──────── Dataset excerpts ────────
(** * nftfi.js: the offers client and the Gnosis multisig owner

    A shallow embedding of [src/nftfi/offers.js] (class [Offers]) and of the
    class [MultisigGnosisOwner], with the fragment of the JavaScript run time
    that both rely on: plain data values, property reads, object spread,
    truthiness, strict equality against literals, [ToString], strict-mode
    assignment to an identifier that no scope declares, and [String.replace]
    with an end-anchored pattern. *)

From stdpp Require Import gmap strings list fin_maps pretty.

(** ** JavaScript values *)

Module JS.

(** Plain data, as the options, payloads and responses of the SDK are.
    A number is kept as the text [Number::toString] gives it (["42"],
    ["-1.5"], ["1e+21"], ["NaN"]): the two classes only ever test a number
    for truthiness or print it.  Functions, symbols, accessors and
    prototypes other than the built-in ones are outside the model. *)
#[local] Unset Elimination Schemes.
Inductive value : Type :=
  | VUndef
  | VNull
  | VBool (b : bool)
  | VNum (text : string)
  | VStr (s : string)
  | VArr (elems : list value)
  | VObj (props : gmap string value).
#[local] Set Elimination Schemes.

(** What a [throw] carries: the two built-in errors the run time raises in
    this code, or whatever a collaborator threw or rejected with. *)
Inductive error : Type :=
  | ReferenceError (name : string)
  | TypeError
  | Thrown (v : value).

(** The result of evaluating an expression or awaiting a promise. *)
Inductive outcome (A : Type) : Type :=
  | Ok (a : A)
  | Throw (e : error).
Arguments Ok {A} a.
Arguments Throw {A} e.

Definition obind {A B} (x : outcome A) (f : A -> outcome B) : outcome B :=
  match x with
  | Ok a => f a
  | Throw e => Throw e
  end.

#[export] Instance outcome_ret : MRet outcome := @Ok.
#[export] Instance outcome_bind : MBind outcome := fun A B f x => obind x f.

Definition is_throw {A} (x : outcome A) : bool :=
  match x with Ok _ => false | Throw _ => true end.

(** [ToBoolean]. *)
Definition truthy (v : value) : bool :=
  match v with
  | VUndef | VNull => false
  | VBool b => b
  | VNum t => negb (String.eqb t "0" || String.eqb t "NaN")
  | VStr s => negb (String.eqb s "")
  | VArr _ | VObj _ => true
  end.

Definition nullish (v : value) : bool :=
  match v with VUndef | VNull => true | _ => false end.

(** [v === 'lit'] and [v === false]. *)
Definition strict_eq_str (v : value) (lit : string) : bool :=
  match v with VStr s => String.eqb s lit | _ => false end.

Definition strict_eq_false (v : value) : bool :=
  match v with VBool false => true | _ => false end.

(** [a || b] with [b] a literal. *)
Definition or_else (a b : value) : value := if truthy a then a else b.

(** The own enumerable properties of an array or string: its indices. *)
Definition index_props (l : list value) : gmap string value :=
  list_to_map (imap (fun i v => (pretty i, v)) l).

Definition chars (s : string) : list value :=
  (fun c => VStr (String c EmptyString)) <$> String.list_ascii_of_string s.

Definition own_props (v : value) : gmap string value :=
  match v with
  | VObj m => m
  | VArr l => index_props l
  | VStr s => index_props (chars s)
  | _ => ∅
  end.

(** The value of property [k] of a value that is neither [undefined] nor
    [null]: an own property, the [length] of an array or string, and
    [undefined] otherwise.  Inherited methods are functions, which the model
    has no values for; none of the names the two classes read is one. *)
Definition prop (v : value) (k : string) : value :=
  match v with
  | VObj m => default VUndef (m !! k)
  | VArr l =>
      if String.eqb k "length" then VNum (pretty (length l))
      else default VUndef (index_props l !! k)
  | VStr s =>
      if String.eqb k "length" then VNum (pretty (String.length s))
      else default VUndef (index_props (chars s) !! k)
  | _ => VUndef
  end.

(** [v.k]: reading from [undefined] or [null] throws. *)
Definition get (v : value) (k : string) : outcome value :=
  if nullish v then Throw TypeError else Ok (prop v k).

(** [v?.k]. *)
Definition get_opt (v : value) (k : string) : value :=
  if nullish v then VUndef else prop v k.

(** [v.k1.k2...] and [v?.k1?.k2...]. *)
Fixpoint path (v : value) (ks : list string) : outcome value :=
  match ks with
  | [] => Ok v
  | k :: ks' => obind (get v k) (fun v' => path v' ks')
  end.

Fixpoint path_opt (v : value) (ks : list string) : value :=
  match ks with
  | [] => v
  | k :: ks' => path_opt (get_opt v k) ks'
  end.

(** [{...a, ...b}]: the properties of [a], then those of [b] over them.
    Spreading [undefined], [null], a boolean or a number adds nothing. *)
Definition spread2 (a b : value) : value :=
  VObj (own_props b ∪ own_props a).

(** [ToString], as a template literal applies it.  An object prints as
    ["[object Object]"] through [Object.prototype.toString]; an own
    [toString] property shadows that method and, being data, is not
    callable, so the conversion throws.  An array prints its elements joined
    by commas, [undefined] and [null] as the empty string. *)
Fixpoint to_string (v : value) : outcome string :=
  match v with
  | VUndef => Ok "undefined"
  | VNull => Ok "null"
  | VBool b => Ok (if b then "true" else "false")
  | VNum t => Ok t
  | VStr s => Ok s
  | VObj m =>
      match m !! "toString" with
      | Some _ => Throw TypeError
      | None => Ok "[object Object]"
      end
  | VArr l =>
      (fix join (l : list value) : outcome string :=
         match l with
         | [] => Ok ""
         | x :: rest =>
             obind (if nullish x then Ok "" else to_string x) (fun s =>
             match rest with
             | [] => Ok s
             | _ => obind (join rest) (fun r => Ok (s +:+ "," +:+ r))
             end)
         end) l
  end.

(** [s.replace(/pat$/, rep)] for a literal [pat] and a [rep] without [$]:
    the search runs from the left for the first position at which [pat]
    is followed by the end of the input. *)
Fixpoint replace_at_end (pat rep s : string) : string :=
  if String.eqb s pat then rep
  else match s with
       | EmptyString => EmptyString
       | String c s' => String c (replace_at_end pat rep s')
       end.

(** The method call [v.replace(/pat$/, rep)]: only a string has the
    method. *)
Definition replace_method (v : value) (pat rep : string) : outcome value :=
  match v with
  | VStr s => Ok (VStr (replace_at_end pat rep s))
  | _ => Throw TypeError
  end.

End JS.

Import JS.

(** ** src/nftfi/offers.js *)

Module Offers.

(** The calls the class makes on its injected collaborators, in order. *)
Inductive event : Type :=
  | AccountGetAddress
  | ApiGet (request : value)
  | ApiPost (request : value)
  | ConstructV2Offer (options : value).

(** What a method runs against: the bindings of the global environment
    (the only scope outside the module that an identifier can resolve in)
    and the log of collaborator calls made so far. *)
Record state : Type := State {
  globals : gmap string value;
  calls : list event
}.

(** An asynchronous method body: it threads the state and either yields a
    value (the promise fulfils) or throws (the promise rejects). *)
Definition M (A : Type) : Type := state -> outcome A * state.

Definition ret {A} (a : A) : M A := fun st => (Ok a, st).

Definition bind {A B} (m : M A) (f : A -> M B) : M B :=
  fun st =>
    match m st with
    | (Ok a, st') => f a st'
    | (Throw e, st') => (Throw e, st')
    end.

#[export] Instance M_ret : MRet M := @ret.
#[export] Instance M_bind : MBind M := fun A B f m => bind m f.

(** An expression without effects on the state. *)
Definition lift {A} (x : outcome A) : M A := fun st => (x, st).

(** A call on a collaborator, awaited or not: it is logged, and its result
    is what the collaborator returns, resolves to, throws or rejects with. *)
Definition call (ev : event) (result : outcome value) : M value :=
  fun st => (result, State (globals st) (calls st ++ [ev])).

(** [name = v] in strict code (a class body always is), for a name that
    neither the method nor the module declares: the reference resolves in
    the global environment or not at all, and [PutValue] on an unresolvable
    reference throws a ReferenceError, after [v] has been evaluated. *)
Definition assign (name : string) (v : value) : M unit :=
  fun st =>
    match globals st !! name with
    | Some _ => (Ok tt, State (<[name := v]> (globals st)) (calls st))
    | None => (Throw (ReferenceError name), st)
    end.

(** Reading such a name. *)
Definition read (name : string) : M value :=
  fun st =>
    match globals st !! name with
    | Some v => (Ok v, st)
    | None => (Throw (ReferenceError name), st)
    end.

(** The injected collaborators, by the methods the class calls on them.
    [account.getAddress()] is called without [await]; the other three are
    awaited.  Each method returns (resolves) or throws (rejects). *)
Record Account : Type := { account_getAddress : outcome value }.
Record Api : Type := {
  api_get : value -> outcome value;
  api_post : value -> outcome value
}.
Record OffersHelper : Type := { constructV2Offer : value -> outcome value }.

(** The private fields [#account], [#api], [#helper]; [#loans] serves
    [revoke] only. *)
Record t : Type := {
  account : Account;
  api : Api;
  helper : OffersHelper
}.

(** The request objects [{uri: 'offers', params}] and
    [{uri: 'offers', payload}]. *)
Definition get_request (params : value) : value :=
  VObj {[ "uri" := VStr "offers"; "params" := params ]}.

Definition post_request (payload : value) : value :=
  VObj {[ "uri" := VStr "offers"; "payload" := payload ]}.

(** The [params] that [get] builds (lines 53 to 69). *)
Definition get_params (this : t) (options : value) : M value :=
  if truthy (path_opt options ["filters"; "nft"]) then
    address ← lift (path options ["filters"; "nft"; "address"]);
    if truthy address && truthy (path_opt options ["filters"; "nft"; "id"]) then
      nftAddress ← lift (path options ["filters"; "nft"; "address"]);
      nftId ← lift (path options ["filters"; "nft"; "id"]);
      ret (VObj {[ "nftAddress" := nftAddress; "nftId" := nftId ]})
    else
      address ← lift (path options ["filters"; "nft"; "address"]);
      if truthy address then
        nftAddress ← lift (path options ["filters"; "nft"; "address"]);
        ret (VObj {[ "nftAddress" := nftAddress ]})
      else ret (VObj ∅)
  else
    lenderAddress ← call AccountGetAddress (account_getAddress (account this));
    ret (VObj {[ "lenderAddress" := lenderAddress ]}).

(** [async get(options = {})]. *)
Definition get (this : t) (options : value) : M value :=
  let options := match options with VUndef => VObj ∅ | _ => options end in
  params ← get_params this options;
  response ← call (ApiGet (get_request params))
                  (api_get (api this) (get_request params));
  lift (JS.get response "results").

(** Line 112: [options = { ...options.listing, ...options }]. *)
Definition merge_listing (options : value) : outcome value :=
  listing ← JS.get options "listing";
  Ok (spread2 listing options).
────────
What to produce: Read the records above. Show each line that has the string "neither".

Exercise output:
(** The value of property [k] of a value that is neither [undefined] nor
    neither the method nor the module declares: the reference resolves in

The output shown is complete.